Established in 2019, Walmart’s healthcare division encompassed 51 retail primary care clinics across five states and a virtual care business. However, Walmart announced its decision to shutter the division, citing the lack of a sustainable business model due to challenging reimbursement environment and escalating operating costs.
The closure of Walmart Health reflects the difficulty in achieving profitability in the primary care and telehealth markets. This challenge is further compounded by rising healthcare costs, labor shortages, and outdated business models. Retail healthcare providers face an uphill battle in not only achieving profitability but also in effectively integrating and running healthcare assets.
While the potential for success in retail healthcare remains uncertain, industry observers acknowledge that companies such as CVS and Amazon may yet succeed in this space. However, recent market trends — including Amazon’s withdrawal from its hybrid primary and urgent care business and CVS Health’s closure of pharmacies in Target stores — raise questions about the feasibility of retail entrants in the healthcare arena.
The challenges extend beyond profitability, touching on the ability of retail healthcare settings to support longitudinal patient relationships and achieve a holistic view of the patient through leveraging consumer data. Retailers have found it difficult to navigate the complexities of delivering care in a manner that is both convenient and highly accessible while ensuring sustainability.
Furthermore, the closure of Walmart’s healthcare division highlights the limitations of an encounter-centric model in managing chronic conditions that require consistent, asynchronous communication between visits. Retailers are faced with the dilemma of investing in costly care coordination technologies to expand margins.
The difficulties facing retail healthcare providers are not unique to this sector alone. The telehealth market has also faced setbacks, with major providers such as Optum and Teladoc Health announcing the discontinuation of their virtual care units. The challenges in achieving widespread adoption in telehealth services are indicative of broader market dynamics where the supply of services exceeds demand.
Walmart’s decision to shutter its healthcare unit underscores the need for a fundamental reevaluation of existing healthcare business models. It prompts a critical examination of the industry’s approach to delivering coordinated care and improving access. As the healthcare ecosystem continues to evolve, suppliers and providers must navigate the complex demands imposed by the healthcare system’s intricate landscape.

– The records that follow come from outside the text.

(* ===== verification/ConfigMap.v ===== *)
(** * pkg/configmap: the Kueue configuration generated from the custom resource

    [BuildConfigMap] translates the operator's API ([ApiTypes]) into the
    configuration of the Kueue controller manager
    ([sigs.k8s.io/kueue/apis/config/v1beta2]) and stores its YAML text in the
    ConfigMap [kueue-manager-config]. *)
From S2P Require Import Prelude GoStd K8s ApiTypes DraHelpers.

(** ** The generated configuration

    The records hold the fields the builder sets; every other field of the
    upstream types keeps its zero value and is left out. *)
Module Config.

Record DeviceSelector := { CEL : option string }.
Record DeviceClassCounterSource := {
  ccs_Name : string; ccs_Driver : string; ccs_DeviceSelector : DeviceSelector }.
Record DeviceClassCapacitySource := {
  cps_Name : string; cps_Driver : string; cps_DeviceSelector : DeviceSelector }.
Record DeviceClassSourceConfig := {
  Counter : option DeviceClassCounterSource;
  Capacity : option DeviceClassCapacitySource }.
Record DeviceClassMapping := {
  dcm_Name : string;
  dcm_DeviceClassNames : list string;
  dcm_Sources : list DeviceClassSourceConfig }.
Record Resources := { DeviceClassMappings : list DeviceClassMapping }.

Record Integrations := {
  Frameworks : list string;
  ExternalFrameworks : list string;
  LabelKeysToCopy : list string }.
(** [MultiKueueExternalFramework] is a struct with one field [Name]. *)
Record MultiKueueExternalFramework := { mkef_Name : string }.
Record MultiKueue := { mk_ExternalFrameworks : list MultiKueueExternalFramework }.

Record RequeuingStrategy := {
  Timestamp : option string;
  BackoffLimitCount : option Z;
  BackoffBaseSeconds : option Z;
  BackoffMaxSeconds : option Z }.
(** Durations are nanoseconds; [Timeout] is 0 when not set. *)
Record WaitForPodsReady := {
  Timeout : Z;
  BlockAdmission : option bool;
  wf_RequeuingStrategy : option RequeuingStrategy;
  RecoveryTimeout : option Z }.
Record FairSharing := { PreemptionStrategies : list string }.

Record ControllerMetricsCustomLabel := {
  cml_Name : string;
  SourceLabelKey : string;
  SourceAnnotationKey : string;
  SourceKind : option string }.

Looking to the future, industry experts anticipate that large retailers will refocus their efforts on employer-facing solutions for primary care, chronic condition management, and benefits navigation. This shift reflects the acknowledgment that addressing rising healthcare costs requires a new approach that prioritizes employer-focused solutions.
Amidst the challenges confronting the retail healthcare sector, there is optimism for a new era that emphasizes personalized and interconnected healthcare experiences. The closure of Walmart Health may signify the dawn of a new chapter in modern healthcare, characterized by a departure from transactional models towards holistic, tailored care.